Here is an oversimplified formula to measure the effectiveness of your article:
Arguments made / Words used
Of course, what points you make (are they inane or profound) and how you use your words (are they prison bars or wings) matter. Nonetheless, this formula is still one to keep in the back of your mind. If you can say the same thing with fewer words, then you’re text is more effective. The reason is pretty straightforward: You’re giving people more bang (information) for their buck (time invested). So, you always want to be on the lookout for fluff and willing to cut it mercilessly when you find it.
Now, let me be clear. Sometimes you need words to add character. Then you don’t want to cut them. Sometimes you don’t. Then they need to go. Where that line lies is something that you’ll have to find out with time. Yeah, not all that helpful, sorry.
Here is some more concrete advice: When you’re just starting out, it’s better to err on the side of caution and cut when you’re not sure. Yeah, you might have plenty of character in person. That does not mean it will automatically translate to the page, though.

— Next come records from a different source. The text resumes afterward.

Definition Balances_uri (accountID : string) : string := accountsPath +:+ "/" +:+ PathEscape accountID +:+ "/balances".

Definition Balances (accountID : string) (o : AccountOptions) (w : W) : result BalancesResponse * W :=
  if badPathSegment accountID then (Err (ENew ErrEmptyID), w)
  else if String.eqb (AccountOptions_ConsentID o) "" then (Err (ENew ErrMissingConsentID), w)
  else ask _ (with_header (AccountOptions_apply o) <$> NewRequest "GET" (Balances_uri accountID) None) 200 w.

Definition transactions_query (o : TransactionsOptions) : Values :=
  let set_date k d q := if Date_IsZero d then q else Values_Set k (Date_String d) q in
  let q := Values_Set "bookingStatus" (TransactionsOptions_BookingStatus o) [] in
  let q := set_date "dateFrom" (TransactionsOptions_DateFrom o) q in
  let q := set_date "dateTo" (TransactionsOptions_DateTo o) q in
  if String.eqb (TransactionsOptions_PageID o) "" then q else Values_Set "pageId" (TransactionsOptions_PageID o) q.

Definition Transactions_uri (accountID : string) (o : TransactionsOptions) : string :=
  accountsPath +:+ "/" +:+ PathEscape accountID +:+ "/transactions?" +:+ Values_Encode (transactions_query o).

Definition Transactions (accountID : string) (opts : TransactionsOptions) (w : W) : result TransactionsResponse * W :=
  let o := TransactionsOptions_AccountOptions opts in
  if badPathSegment accountID then (Err (ENew ErrEmptyID), w)
  else if String.eqb (AccountOptions_ConsentID o) "" then (Err (ENew ErrMissingConsentID), w)
  else if String.eqb (TransactionsOptions_BookingStatus opts) "" then (Err (ENew ErrMissingBookingStatus), w)
  else ask _ (with_header (AccountOptions_apply o) <$> NewRequest "GET" (Transactions_uri accountID opts) None) 200 w.
(** A sequence plays its responders in order, each once, and then the last one for
    good, up to the range of its 32-bit counter. *)
Theorem Sequence_plays (fs : list (Request → answer)) (r : Request) (cell : Z) (n : nat)
    (Hfs : fs ≠ []) (Hn : Z.of_nat n < 2147483647) :
  ∃ l i, ask n (Sequence cell (ResponderFunc <$> fs)) r ∅ = Some (l, i) ∧ length l = n ∧
    ∀ k, (k < n)%nat → ∃ f, fs !! Nat.min k (length fs - 1) = Some f ∧ l !! k = Some (f r).
Proof.
  replace (Sequence cell (ResponderFunc <$> fs)) with (SequenceFunc cell (ResponderFunc <$> fs)) by (by destruct fs).
  assert (Hpos : (0 < length fs)%nat) by (destruct fs; [done|cbn; lia]).
  assert (∀ m (i : counters) c, default 0 (i !! cell) = Z.of_nat c → Z.of_nat (c + m) < 2147483647 →
    ∃ l i', ask m (SequenceFunc cell (ResponderFunc <$> fs)) r i = Some (l, i') ∧ length l = m ∧
      ∀ k, (k < m)%nat → ∃ f, fs !! Nat.min (c + k) (length fs - 1) = Some f ∧ l !! k = Some (f r)) as Hgen.
  { induction m as [|m IH]; intros i c Hc Hb; [exists [], i; split_and!; [done..|lia]|].
    destruct (lookup_lt_is_Some_2 fs (Nat.min c (length fs - 1)) ltac:(lia)) as [f Hf].
    destruct (IH (<[cell := Z.of_nat c + 1]> i) (S c)) as (l & i' & Ha & Hl & Hk); [rewrite lookup_insert_eq; cbn; lia|lia|].
    exists (f r :: l), i'. cbn [ask]. rewrite (Sequence_step cell fs r i (Z.of_nat c) f) by (done || lia || by rewrite Nat2Z.id).
    cbn. rewrite Ha. cbn. split_and!; [done|lia|]. intros [|k] Hlt; [exists f; by rewrite Nat.add_0_r|].
    destruct (Hk k ltac:(lia)) as (g & Hg & Hlk). exists g. by replace (c + S k)%nat with (S c + k)%nat by lia. }
  apply (Hgen n ∅ 0%nat); [by rewrite lookup_empty|lia].
Qed.

(** The signer stands for the bank: the key it serves is read by [ParsePubKey], and
    what it signs, whenever, is accepted by [VerifyWebhook] under that key. *)
Lemma signer_verifies `{TestCryptoLaws W} (w : W) (s : AcquiringWebhookSigner)
    (Hnew : (NewAcquiringWebhookSigner w).1 = Some s) :
  ∃ k, ParsePubKey (PubKeyField s) = Ok k ∧
    ∀ body sig w', (Signer_Sign s body w').1 = Some sig → VerifyWebhook (Some k) body sig = None.
Proof.
  unfold NewAcquiringWebhookSigner in Hnew. destruct (GenerateKey_P256 w) as [[k|] w1] eqn:Hg; [|done].
  destruct (MarshalPKIXPublicKey (test_PublicKey k)) as [der|] eqn:Hm; [|done]. injection Hnew as <-.
  exists (test_PublicKey k). split.
  - unfold ParsePubKey, PubKeyField. cbn [keyField]. rewrite (proj2 (Z.eqb_neq _ _)).
    + rewrite b64_Decode_Encode, (test_pem _ _ Hm), (test_pkix _ _ Hm).
      by rewrite (test_curve w k) by by rewrite Hg.
    + rewrite slen_b64. unfold pem_EncodeToMemory. rewrite slen_app. change (slen "-----BEGIN ") with 11.
      match goal with |- context [11 + slen ?t] => pose proof (slen_nonneg t); set (n := slen t) in *; clearbody n end.
      pose proof (Z.div_le_lower_bound (11 + n + 2) 3 1 ltac:(lia) ltac:(lia)). lia.
  - intros body sig w' Hsign. unfold Signer_Sign in Hsign. cbn [priv] in Hsign.
    destruct (test_SignASN1 k (sha256 body) w') as [[sg|] w2] eqn:Hs; [|done].
    injection Hsign as <-. unfold VerifyWebhook. rewrite b64_Decode_Encode.
    by rewrite (test_sign_verifies k (sha256 body) w' sg) by by rewrite Hs.
Qed.

(** A key pair for examples: one key, whose signature of a digest is the digest. *)
#[local] Instance toy_crypto : Crypto := {|
  PublicKey := unit; sha256 b := b; VerifyASN1 _ d s := String.eqb s d;
  pem_Decode _ := Some "K"; ParsePKIXPublicKey _ := Some (Some tt); key_Curve _ := P256 |}.
#[local] Instance toy_signing : TestCrypto unit := {|
  TestKey := unit; test_PublicKey := id; GenerateKey_P256 w := (Some tt, w);
  MarshalPKIXPublicKey _ := Some "K"; test_SignASN1 _ d w := (Some d, w) |}.

Lemma toy_signing_laws : TestCryptoLaws unit.
Proof.
  split; cbn; try done; try by intros ? ? [= <-].
  - intros _ d _ sig [= <-]. apply String.eqb_refl.
  - by intros [] ?.
Qed.

(** The order of registration does not matter between prefixes of different length,
    and does between registrations of one prefix. *)
Example routing_example :
  let s := set_up [SHandlePrefix "GET" "/personal/" (Status 1); SHandlePrefix "GET" "/personal/statement/" (Status 2);
                   SHandlePrefix "GET" "/personal/statement/" (Status 3); SHandle "GET" "/personal/x" (Status 4);
                   SHandle "GET" "/personal/x" (Status 5)] in
  (λ p, (λ x, a_status x.1) <$> (f ← lookup_route s "GET" p; RespondHTTP f (mkRequest "GET" (mkURL "" "" p "") ∅ BNil None 0) ∅))
    <$> ["/personal/statement/0"; "/personal/y"; "/personal/x"; "/bank"] = [Some 2; Some 1; Some 5; None].
Proof. by vm_compute. Qed.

And attempts at character that don’t succeed aren’t endearing. They’re annoying.
Of course, not so long ago, I argued the opposite. I said that you should experiment and try new things to succeed. So which is it? Will I make up my mind already? Okay, okay! Geez, tough crowd. How about:
Experiment on your own dime and cut ruthlessly when it’s somebody else that’s paying.
Sound good? Great! Let’s move on to specifics. Some words make much better candidates for cutting than others:
- That. It can’t always go, but it can go far more often than people realize. ‘This is the house that Jack built’ won’t be any weaker without the ‘that’.

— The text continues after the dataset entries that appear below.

(** * covid_undercount: the current-to-peak pipeline of
    [data_integrity_curr_vs_prior_peak_chart.ipynb]

    A shallow embedding of the notebook's analytic cells (the
    [counties_df] cell, the [daily_cases] cell, the recalibration cell,
    [safe_div], [add_sma_and_ratio] and the cell that calls it)
    together with the pandas operations they call, the properties of the
    pipeline that the specification states, and further properties of
    the cells.

    Modelling conventions.
    - A float64 cell is an exact rational or NaN ([cell]); rounding is
      not modelled.
    - A timestamp is the integer [yyyymmdd] of its calendar day, an
      encoding that preserves the order of dates; the notebook only
      compares dates.  A missing date (NaT) is [None].
    - A [DataFrame] has the default positional index of [read_csv]; the
      key column [fips], the [date] column, and a string-keyed map of
      float columns.  The [county] and [state] columns are only read by
      the cell that builds the global [counties_df], which is passed to
      [add_sma_and_ratio] as the explicit argument [counties_FIPS]; a
      [csv_line] carries them for that cell.
    - A [Series] carries its index labels, so that filtering,
      concatenation and index-aligned assignment are the ones pandas
      performs. *)

From Stdlib Require Import ZArith QArith Qcanon.
From stdpp Require Import gmap strings list sorting.


(** ** Values *)

(** A float64 entry of a column. *)
Inductive cell : Type :=
  | Num (q : Qc)
  | NaN.

(** The value of a division [x / y]: finite, NaN, or an infinity. *)
Inductive ratio : Type :=
  | RNum (q : Qc)
  | RNaN
  | RInf (negative : bool).

Inductive exn : Type :=
  | KeyError (column : string)
  | ValueError.

Inductive result (A : Type) : Type :=
  | Ok (a : A)
  | Raise (e : exn).
Arguments Ok {A} a.
Arguments Raise {A} e.

(** Sequencing of fallible steps: [x ← r; k] stops at the first raise. *)
#[global] Instance result_bind : MBind result := λ A B k r,
  match r with
  | Ok a => k a
  | Raise e => Raise e
  end.
(** What [request] does with the response once [fetch] has resolved. *)
Definition settle (response : Response) (responseSchema : Schema) : Result JsValue :=
  if negb (ok response) then
    match text response with
    | Throw e => Throw (ErrWrap e "unable to parse response body text")
    | Ok t =>
        match JSON_parse P t with
        | Throw e => Throw (ErrWrap e "unable to parse response body json")
        | Ok parsed =>
            match safeParse (URL_canParse P) MurekaApiErrorEnvelopeSchema parsed with
            | Throw e => Throw (ErrWrap e "unable to parse error envelope")
            | Ok envelope =>
                match STATUS_TO_ERROR !! status response with
                | Some error => Throw (ErrWrap error "error response")
                | None =>
                    match envelope_message envelope with
                    | Throw e => Throw e
                    | Ok m =>
                        let message := toLowerCase P m in
                        if (0 <? String.length (trim P message))%nat then
                          Throw (ErrNew ("(status: " +:+ pretty (status response)
                                         +:+ ") unknown error: " +:+ message))
                        else
                          Throw (ErrNew ("(status: " +:+ pretty (status response)
                                         +:+ ") unknown error"))
                    end
                end
            end
        end
    end
  else
    match json P response with
    | Throw e => Throw (ErrWrap e "mureka api success response parse")
    | Ok data =>
        match safeParse (URL_canParse P) responseSchema data with
        | Throw e => Throw (ErrWrap e "mureka api success response validation")
        | Ok validated => Ok validated
        end
    end.

Definition request (endpoint : string) (options : RequestInit) (responseSchema : Schema)
    : Outcome :=
  let req := fetch_request endpoint options in
  {| issued := [req];
     result :=
       match fetch P req with
       | Throw e => Throw (ErrWrap e "unable to fetch response")
       | Ok response => settle response responseSchema
       end |}.

Definition post_json (input : JsValue) : RequestInit :=
  {| init_method := POST;
     init_body := Some (BodyText (JSON_stringify P input));
     init_headers := ∅ |}.

Definition post_form (formData : list (string * FormValue)) : RequestInit :=
  {| init_method := POST; init_body := Some (BodyFormData formData); init_headers := ∅ |}.

Definition get : RequestInit :=
  {| init_method := GET; init_body := None; init_headers := ∅ |}.

Definition uploadFile' (input : UploadFileInput) : Outcome :=
  let formData :=
    [("file", FormFile (uf_file input));
     ("purpose", FormString (Purpose_name (FilePurpose_purpose (uf_purpose input))))] in
  request "/v1/files/upload" (post_form formData) UploadFileResponseSchema.

Definition generateLyrics' (input : GenerateLyricsInput) : Outcome :=
  request "/v1/lyrics/generate" (post_json (js_GenerateLyricsInput input))
    GenerateLyricsResponseSchema.

Definition extendLyrics' (input : ExtendLyricsInput) : Outcome :=
  request "/v1/lyrics/extend" (post_json (js_ExtendLyricsInput input))
    ExtendLyricsResponseSchema.

Definition generateSong' (input : GenerateSongInput) : Outcome :=
  request "/v1/song/generate" (post_json (js_GenerateSongInput input))
    GenerateSongResponseSchema.

Definition querySongTask' (input : QuerySongTaskInput) : Outcome :=
  request ("/v1/song/query/" +:+ qs_task_id input) get QuerySongTaskResponseSchema.

Definition stemSong' (input : StemSongInput) : Outcome :=
  request "/v1/song/stem" (post_json (js_StemSongInput input)) StemSongResponseSchema.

Very, really and quite. If you can’t find better words to strengthen your statement, you’re in trouble. She really wanted to an ice cream? How about she was desperate for an ice cream?
Personally, I believe and I think. Yes, sometimes you need to hedge. That’s okay. But not half as often as most people do – particularly not online. People aren’t here to read your hedging. They’ve already got their own insecurities to deal with. Get to the point.

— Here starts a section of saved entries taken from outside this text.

(** The user has typed "12" in the zip filter, which is server-side. *)
Lemma onServerFilterChange_reloads_witness :
  reachable substring_match registry people (store 2 (zip_filter "12") rendered) ∧
  ajaxUrl (tableAPI (onServerFilterChange (store 2 (zip_filter "12") rendered))) =
    "/rows?c=12".
Proof.
  assert (reachable substring_match registry people (store 2 (zip_filter "12") rendered))
    as Hreach.
  { apply reach_edit, (reach_initialised _ _ _ 1 constructed).
    - apply reach_new. vm_compute. reflexivity.
    - vm_compute. reflexivity. }
  split; [exact Hreach|].
  exact (proj1 (onServerFilterChange_reloads substring_match registry people _ Hreach)).
Defined.

Lemma new_Filters_without_descriptor_witness :
  Forall (λ param, filter_descriptor param = None) (aoColumns plain) ∧
  ∃ c, new_Filters registry plain = Ok c ∧ tableAPI c = plain.
Proof.
  assert (Forall (λ param, filter_descriptor param = None) (aoColumns plain)) as Hcols.
  { repeat constructor. }
  split; [exact Hcols|].
  destruct (new_Filters_without_descriptor registry plain Hcols) as (c & Hnew & Hg & _).
  exists c. split; [exact Hnew|exact Hg].
Defined.

Lemma new_Filters_unknown_type_witness :
  registry !! "range" = None ∧
  ∃ e, new_Filters registry misconfigured = Throw e.
Proof.
  split; [reflexivity|].
  exact (new_Filters_unknown_type registry misconfigured 1
           (mkColumn true "Town" (Some (mkDescriptor "range" None None [])))
           (mkDescriptor "range" None None []) eq_refl eq_refl eq_refl).
Defined.

Lemma new_Filters_applies_initial_queries_witness :
  new_Filters registry people = Ok constructed ∧
  filters constructed ≠ [] ∧
  NoDup (column <$> filters constructed) ∧
  aoPreSearchCols (tableAPI constructed) !! 0 = Some (mkSearch "a" false false).
Proof.
  assert (new_Filters registry people = Ok constructed) as Hnew
    by (vm_compute; reflexivity).
  assert (filters constructed ≠ []) as Hne by discriminate.
  assert (NoDup (column <$> filters constructed)) as Hnd.
  { apply (bool_decide_unpack _). vm_compute. exact I. }
  split_and!; [exact Hnew|exact Hne|exact Hnd|].
  destruct (new_Filters_applies_initial_queries registry people constructed Hnew Hne Hnd)
    as (_ & Hcols & _).
  apply (Hcols (mk 0 0 "a" "a" [] false None)).
  - left.
  - simpl. lia.
Defined.

(** A fetch brings two rows; the filters are refreshed from them, once. *)
Lemma refresh_once_per_fetch_witness :
  listening rendered ∧ idle rendered ∧
  redraw 1 rendered = Some rendered ∧
  ∃ c', fetched 2 [["cy"; "bern"; "4"]; ["di"; "bern"; "5"]] rendered = Some c' ∧
    options <$> filters c' = [["cy"; "di"]; ["bern"]; ["4"; "5"]] ∧
    redraw 1 c' = Some c'.
Proof.
  split_and!; [reflexivity|reflexivity| |].
  - exact (proj1 (refresh_once_per_fetch 0 [] rendered eq_refl eq_refl)).
  - destruct (proj2 (refresh_once_per_fetch 0 [["cy"; "bern"; "4"]; ["di"; "bern"; "5"]]
                       rendered eq_refl eq_refl))
      as (c' & Hrun & _ & Hfs & _ & _ & Hquiet).
    exists c'. split_and!; [exact Hrun| |exact Hquiet].
    rewrite Hfs. reflexivity.
Defined.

Perhaps and Just. Perhaps you can just get on with it? We’d appreciate it if you would.
If you find that you use one of these words a lot (Edit Minion can help you there as it lists the frequency of words). Then make it a habit to go through your text with the find command (CTRL + F) and look which instances can be cut. Do that a couple of times with different texts and you’ll become more aware of your problem words. From there, not only your current text but also your overall writing will improve.
In fact, that last point is true for everything I’ve mentioned. The more often you pay attention to this stuff, the more you’ll internalize the ideas. From there you’ll come to apply them automatically. For example, in the first few months, I used the Hemingway App, the reading level of my first drafts dropped from high school to about sixth grade. And that without sacrificing any of my ability to express myself. So do start using at least a few of them.
Should you always apply them blindly? No. None of these readability ideas are written in stone. There are always moments that you should break the rules or ignore the suggestion by the app. In fact, most rules – including those of grammar – should be ignored every so now and then. But it has to be a conscious choice and it can’t be all the time. Otherwise, people will think you’re sloppy. They’d be right.
In short, start applying these rules consciously so that they become habits. And then, sometimes, consciously ignore those habits. If you can do that, then you boost your readability without sacrificing either your personality or your creativity.